*GOAL OF THE EXERCISE*. Write out the entire listing exactly, so that each line matches the original.

*RECORDED INFORMATION*.
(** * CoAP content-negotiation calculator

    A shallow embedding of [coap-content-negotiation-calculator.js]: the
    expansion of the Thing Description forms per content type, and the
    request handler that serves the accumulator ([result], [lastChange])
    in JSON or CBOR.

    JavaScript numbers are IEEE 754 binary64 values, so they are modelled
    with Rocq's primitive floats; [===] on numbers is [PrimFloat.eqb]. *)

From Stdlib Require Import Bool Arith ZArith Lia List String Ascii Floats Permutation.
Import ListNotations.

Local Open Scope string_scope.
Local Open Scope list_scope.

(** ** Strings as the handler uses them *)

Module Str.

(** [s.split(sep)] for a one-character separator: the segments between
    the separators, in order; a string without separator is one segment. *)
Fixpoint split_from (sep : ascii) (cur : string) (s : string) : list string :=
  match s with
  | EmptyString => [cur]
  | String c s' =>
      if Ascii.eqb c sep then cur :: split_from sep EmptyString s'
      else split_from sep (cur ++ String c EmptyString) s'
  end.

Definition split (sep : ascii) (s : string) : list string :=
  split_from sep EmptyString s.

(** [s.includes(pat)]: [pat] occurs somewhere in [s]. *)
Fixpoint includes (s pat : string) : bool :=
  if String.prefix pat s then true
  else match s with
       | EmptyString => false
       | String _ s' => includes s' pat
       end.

*EXERCISE ANSWER*.
(** * CoAP content-negotiation calculator

    A shallow embedding of [coap-content-negotiation-calculator.js]: the
    expansion of the Thing Description forms per content type, and the
    request handler that serves the accumulator ([result], [lastChange])
    in JSON or CBOR.

    JavaScript numbers are IEEE 754 binary64 values, so they are modelled
    with Rocq's primitive floats; [===] on numbers is [PrimFloat.eqb]. *)

From Stdlib Require Import Bool Arith ZArith Lia List String Ascii Floats Permutation.
Import ListNotations.

Local Open Scope string_scope.
Local Open Scope list_scope.

(** ** Strings as the handler uses them *)

Module Str.

(** [s.split(sep)] for a one-character separator: the segments between
    the separators, in order; a string without separator is one segment. *)
Fixpoint split_from (sep : ascii) (cur : string) (s : string) : list string :=
  match s with
  | EmptyString => [cur]
  | String c s' =>
      if Ascii.eqb c sep then cur :: split_from sep EmptyString s'
      else split_from sep (cur ++ String c EmptyString) s'
  end.

Definition split (sep : ascii) (s : string) : list string :=
  split_from sep EmptyString s.

(** [s.includes(pat)]: [pat] occurs somewhere in [s]. *)
Fixpoint includes (s pat : string) : bool :=
  if String.prefix pat s then true
  else match s with
       | EmptyString => false
       | String _ s' => includes s' pat
       end.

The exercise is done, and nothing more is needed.